Definition is_reserved (s : page_state) : bool := match s with Reserved => true | _ => false end.

Lemma spec_delta N o op r o' p :
  pmm_spec N o op r o' -> N <= 2 ^ 40 -> 0 <= p < N ->
  refs_of (o' p) = refs_of (o p) + delta p (op, r) /\ is_reserved (o' p) = is_reserved (o p).
Proof.
  intros Hspec HN Hp. assert (Hinv : (PMM_INVALID_ADDRESS =? p * PMM_PAGE_SIZE) = false).
  { apply Z.eqb_neq. unfold PMM_INVALID_ADDRESS, UINT64_MAX, PMM_PAGE_SIZE. lia. }
  assert (Hpage : forall q, (q * PMM_PAGE_SIZE =? p * PMM_PAGE_SIZE) = (p =? q)).
  { intros q. unfold PMM_PAGE_SIZE. lia. }
  assert (Hupd : forall q s, upd o q s p = if p =? q then s else o p).
  { intros q s. unfold upd. destruct (decide (p = q)), (Z.eqb_spec p q); congruence. }
  inversion Hspec as [op' res q Hop _ Hq Ho|op' res Hop|count q Hc Hq Hend Ho|count
    |q n Hq Ho Hn|q Hq Ho| |q n Hq Ho Hn| ]; subst.
  - destruct op; simplify_eq/=; rewrite Hupd, Hpage;
      destruct (Z.eqb_spec p q) as [->|]; rewrite ?Ho; simpl; split; (done || lia).
  - destruct op; simplify_eq/=; rewrite ?Hinv; split; (done || lia).
  - unfold delta. assert ((q * PMM_PAGE_SIZE =? PMM_INVALID_ADDRESS) = false) as ->.
    { apply Z.eqb_neq. unfold PMM_INVALID_ADDRESS, UINT64_MAX, PMM_PAGE_SIZE. lia. }
    rewrite Z.div_mul by done. simpl. destruct (in_run q count p) eqn:E; [|split; (done || lia)].
    unfold in_run in E. bool_prop. rewrite (Ho p) by lia. done.
  - simpl. split; (done || lia).
  - simpl. rewrite Hupd, Hpage. destruct (Z.eqb_spec p q) as [->|]; rewrite ?Ho; simpl; split; (done || lia).
  - simpl. rewrite Hupd, Hpage. destruct (Z.eqb_spec p q) as [->|]; rewrite ?Ho; simpl; split; (done || lia).
  - simpl. split; (done || lia).
  - simpl. rewrite Hupd, Hpage. destruct (Z.eqb_spec p q) as [->|]; rewrite ?Ho; simpl; split; (done || lia).
  - simpl. split; (done || lia).
Qed.
Lemma leaf_ext m m' t idx :
  (forall q i r t', idx = q ++ i :: r -> table_at m t q = Some t' ->
     entry_sim (bool_decide (r = [])) (entry_at m t' i) (entry_at m' t' i)) ->
  leaf m' t idx = leaf m t idx.
Proof.
  revert t. induction idx as [|i idx IH]; intros t H; simpl; [done|].
  assert (Hrec : forall u, next (entry_at m t i) = Some u -> leaf m' u idx = leaf m u idx).
  { intros u Hu. apply IH. intros q j r v -> Hq. apply (H (i :: q) j r v); [done|]. simpl. by rewrite Hu. }
  destruct (H [] i idx t) as [E|[(E & E')|(Hl & (u & Hu) & E & _)]]; [done | done | | |].
  - rewrite <- E. destruct (has (entry_at m t i) VMM_PRESENT) eqn:HP; simpl; [|done].
    case_bool_decide; simpl; [done|].
    destruct (has (entry_at m t i) PAGE_SIZE_FLAG) eqn:HS; [done|].
    apply Hrec. unfold next. by rewrite HP, HS.
  - by rewrite E, E'.
  - rewrite Hl. pose proof (next_Some _ _ Hu) as (-> & -> & ->).
    rewrite E in Hu. pose proof (next_Some _ _ Hu) as (-> & -> & Hph). simpl.
    rewrite <- Hph. apply Hrec. by rewrite E.
Qed.

(** *** Trees a walk does not tell apart *)

Record tree_sim (m m' : mem) (root : Z) : Prop := {
  ts_table : forall r, path_ok r -> table_at m' root r = table_at m root r;
  ts_entry : forall r t i, path_ok r -> table_at m root r = Some t -> index_ok i ->
    entry_sim (bool_decide (length r = 3%nat)) (entry_at m t i) (entry_at m' t i);
}.

Lemma entry_sim_refl l e : entry_sim l e e.
Proof. by left. Qed.

Lemma entry_sim_trans l e1 e2 e3 : entry_sim l e1 e2 -> entry_sim l e2 e3 -> entry_sim l e1 e3.
Proof.
  intros [->|[(Ha & Hb)|(Hl & Hs & He & ? & ? & ?)]]; [done | |].
  - intros [<-|[(Hc & Hd)|(_ & (u & Hu) & _)]]; [right; by left | right; by left |].
    by rewrite (next_None_absent _ Hb) in Hu.
  - intros [<-|[(Hc & Hd)|(_ & _ & He' & ? & ? & ?)]]; [right; right; done | |].
    + destruct Hs as (u & Hu). rewrite He, (next_None_absent _ Hc) in Hu. done.
    + right; right. unfold same_upper. split_and!; (done || congruence || auto).
Qed.
(* ===== verification/Vmm.v ===== *)
(** * Vmm: address spaces (src/mm/vmm.c)

    The operations on one address space: mapping, unmapping, querying and the
    resolution of copy-on-write faults.  A space is [&kernel_space] or an
    object with its own [pml4_physical], and [None] is the null pointer; [tlb]
    records the addresses given to [invlpg]. *)

From S2P Require Import Prelude Memory Pmm PageTable.
Import Memory.Memory Pmm.Pmm PageTable.PageTable.

Module Vmm.

Inductive space := KernelSpace | Space (pml4 : Z).

Record vmm_state := mk_vmm {
  pmm : pmm_state;
  memory : mem;
  cr3 : Z;
  kernel_pml4 : Z;
  tlb : list Z;
}.

Definition with_pmm s p := mk_vmm p (memory s) (cr3 s) (kernel_pml4 s) (tlb s).
Definition with_memory s m := mk_vmm (pmm s) m (cr3 s) (kernel_pml4 s) (tlb s).
Definition with_tlb s t := mk_vmm (pmm s) (memory s) (cr3 s) (kernel_pml4 s) t.

Definition is_kernel (sp : space) : bool := match sp with KernelSpace => true | Space _ => false end.

Definition pml4_physical (s : vmm_state) (sp : space) : Z :=
  match sp with KernelSpace => kernel_pml4 s | Space p => p end.

(** [create_table] stores the new table in the entry at [table[index]]. *)
Definition create_table (table index flags : Z) (s : vmm_state) : bool * vmm_state :=
  let '(physical, p) := pmm_alloc_page (pmm s) in
  let s := with_pmm s p in
  if physical =? PMM_INVALID_ADDRESS then (false, s)
  else
    let m := clear_table (memory s) physical in
    let m := set_entry m table index (physical |! VMM_PRESENT |! VMM_WRITABLE |! (flags &! VMM_USER)) in
    (true, with_memory s m).
(* ===== verification/VmmProgress.v ===== *)
(** * VmmProgress: mapping a page succeeds when there is memory

    [vmm_space_map_page] needs at most one page per upper level, so a request
    that is not refused, for an address that is not mapped, fails only when the
    allocator has fewer than three pages. *)

From S2P Require Import Prelude Memory Pmm PageTable Vmm.
Import Memory.Memory Pmm.Pmm PageTable.PageTable Vmm.Vmm.

Module VmmProgress.

Lemma alloc_count reserve st a st' : pmm_wf st -> 0 <= reserve -> alloc_page_with_reserve reserve st = (a, st') ->
  (free_pages st <= reserve /\ a = PMM_INVALID_ADDRESS /\ st' = st) \/
  (reserve < free_pages st /\ a <> PMM_INVALID_ADDRESS /\ free_pages st' = free_pages st - 1).
Proof.
  intros Hwf Hres E. destruct (alloc_page_spec reserve st Hwf Hres) as [(Hle & E')|(Hlt & p & Hp & Hf & E')]; rewrite E in E'; injection E' as -> ->; [by left|].
  right. split_and!; [done | |].
  - pose proof (wf_page_count _ Hwf). unfold PMM_INVALID_ADDRESS, UINT64_MAX, PMM_PAGE_SIZE. lia.
  - apply take_run_wf; try done; try lia. intros q Hq. by replace q with p by lia.
Qed.

Lemma create_table_progress s t i flags : pmm_wf (pmm s) -> 0 < free_pages (pmm s) ->
  exists s', create_table t i flags s = (true, s') /\ free_pages (pmm s') = free_pages (pmm s) - 1.
Proof.
  intros Hwf Hfree. unfold create_table, pmm_alloc_page. destruct (alloc_page_with_reserve 0 (pmm s)) as [a p] eqn:E.
  destruct (alloc_count 0 (pmm s) a p Hwf ltac:(done) E) as [(? & _)|(_ & Ha & Hc)]; [lia|].
  rewrite (proj2 (Z.eqb_neq _ _) Ha). by eexists.
Qed.

(** The walk of the upper levels reaches the last table. *)
Lemma map_descend_progress idx flags root s p table created i :
  space_wf s root -> table_at (memory s) root p = Some table -> path_ok (p ++ idx) -> page_path (p ++ idx ++ [i]) ->
  leaf (memory s) root (p ++ idx ++ [i]) = None -> Z.of_nat (length idx) <= free_pages (pmm s) ->
  exists t created' s', map_descend idx flags table created s = (Some t, created', s') /\
    has (entry_at (memory s') t i) VMM_PRESENT = false.
Proof.
  revert s p table created. induction idx as [|j idx IH]; intros s p table created Hwf Ht Hp Hpp Hl Hfree.
  { exists table, created, s. split; [done|]. rewrite (leaf_app _ _ p table) in Hl by done. simpl in Hl. by destruct (has _ VMM_PRESENT). }
  assert (Hpi : path_ok p) by (by apply (path_ok_prefix _ (j :: idx))).
  assert (Hj : index_ok j).
  { destruct Hp as (_ & HF). apply Forall_app in HF as (_ & HF). by apply Forall_cons in HF as (? & _). }
  assert (Hlen : (length p < 3)%nat) by (destruct Hp as (H & _); rewrite length_app in H; simpl in H; lia).
  cbn [app] in Hl, Hpp. rewrite (cons_middle j p idx), app_assoc in Hp. rewrite (cons_middle j p (idx ++ [i])), app_assoc in Hpp.
  pose proof Hl as Hl'. rewrite (cons_middle j p (idx ++ [i])), app_assoc in Hl'. rewrite (leaf_app _ _ p table) in Hl by done.
  cbn [leaf] in Hl. cbn [map_descend length] in *. destruct (has (entry_at (memory s) table j) VMM_PRESENT) eqn:HP; cbn [negb] in *.
  - rewrite (bool_decide_false (idx ++ [i] = [])) in Hl by (by destruct idx). cbn [orb] in Hl.
    destruct (has (entry_at (memory s) table j) PAGE_SIZE_FLAG) eqn:HS; [done|]. apply (IH s (p ++ [j])); try done; [|lia].
    rewrite table_at_app, Ht. simpl. unfold next. by rewrite HP, HS.
  - destruct (create_table_progress s table j flags (sw_pmm _ _ Hwf) ltac:(lia)) as (s1 & E & Hc). rewrite E. cbn [negb].
    destruct (create_table_spec s root table p j flags Hwf Hpi Hlen Ht Hj HP) as [E'|(f & s1' & E' & Hcr)]; [congruence|].
    rewrite E in E'. injection E' as <-. pose proof (next_Some _ _ (cr_next _ _ _ _ _ _ _ Hcr)) as (_ & _ & Hf).
    apply (IH s1 (p ++ [j])); try done; [apply Hcr | | |lia].
    + rewrite table_at_app, (ext_old _ _ _ (cr_ext _ _ _ _ _ _ _ Hcr) p table Hpi Ht). simpl. by rewrite (cr_next _ _ _ _ _ _ _ Hcr), Hf.
    + by rewrite (ext_leaf _ _ _ (cr_ext _ _ _ _ _ _ _ Hcr)).
Qed.

Lemma map_page_progress sp va pa flags s :
  space_wf s (pml4_physical s sp) -> map_refused sp va pa flags = false ->
  leaf (memory s) (pml4_physical s sp) (indices va) = None -> 3 <= free_pages (pmm s) ->
  fst (vmm_space_map_page (Some sp) va pa flags s) = true.
Proof.
  intros Hwf Href Hl Hfree. unfold vmm_space_map_page, map_page_locked. rewrite Href. destruct (indices_table_path va) as (Hp3 & Hl3).
  destruct (map_descend_progress (take 3 (indices va)) flags (pml4_physical s sp) s [] (pml4_physical s sp) [] (aget 0 (indices va) 3))
    as (t & cr & s' & -> & ->); try done.
  apply indices_path.
Qed.

End VmmProgress.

→ **TASK BRIEF**
Within the material above, output exactly the lines from the one with "rewrite Z.div_mul by" through the one with "rewrite E in Hu.", end lines included, and nothing besides.

→ **ANSWER SECTION**
    rewrite Z.div_mul by done. simpl. destruct (in_run q count p) eqn:E; [|split; (done || lia)].
    unfold in_run in E. bool_prop. rewrite (Ho p) by lia. done.
  - simpl. split; (done || lia).
  - simpl. rewrite Hupd, Hpage. destruct (Z.eqb_spec p q) as [->|]; rewrite ?Ho; simpl; split; (done || lia).
  - simpl. rewrite Hupd, Hpage. destruct (Z.eqb_spec p q) as [->|]; rewrite ?Ho; simpl; split; (done || lia).
  - simpl. split; (done || lia).
  - simpl. rewrite Hupd, Hpage. destruct (Z.eqb_spec p q) as [->|]; rewrite ?Ho; simpl; split; (done || lia).
  - simpl. split; (done || lia).
Qed.
Lemma leaf_ext m m' t idx :
  (forall q i r t', idx = q ++ i :: r -> table_at m t q = Some t' ->
     entry_sim (bool_decide (r = [])) (entry_at m t' i) (entry_at m' t' i)) ->
  leaf m' t idx = leaf m t idx.
Proof.
  revert t. induction idx as [|i idx IH]; intros t H; simpl; [done|].
  assert (Hrec : forall u, next (entry_at m t i) = Some u -> leaf m' u idx = leaf m u idx).
  { intros u Hu. apply IH. intros q j r v -> Hq. apply (H (i :: q) j r v); [done|]. simpl. by rewrite Hu. }
  destruct (H [] i idx t) as [E|[(E & E')|(Hl & (u & Hu) & E & _)]]; [done | done | | |].
  - rewrite <- E. destruct (has (entry_at m t i) VMM_PRESENT) eqn:HP; simpl; [|done].
    case_bool_decide; simpl; [done|].
    destruct (has (entry_at m t i) PAGE_SIZE_FLAG) eqn:HS; [done|].
    apply Hrec. unfold next. by rewrite HP, HS.
  - by rewrite E, E'.
  - rewrite Hl. pose proof (next_Some _ _ Hu) as (-> & -> & ->).
    rewrite E in Hu. pose proof (next_Some _ _ Hu) as (-> & -> & Hph). simpl.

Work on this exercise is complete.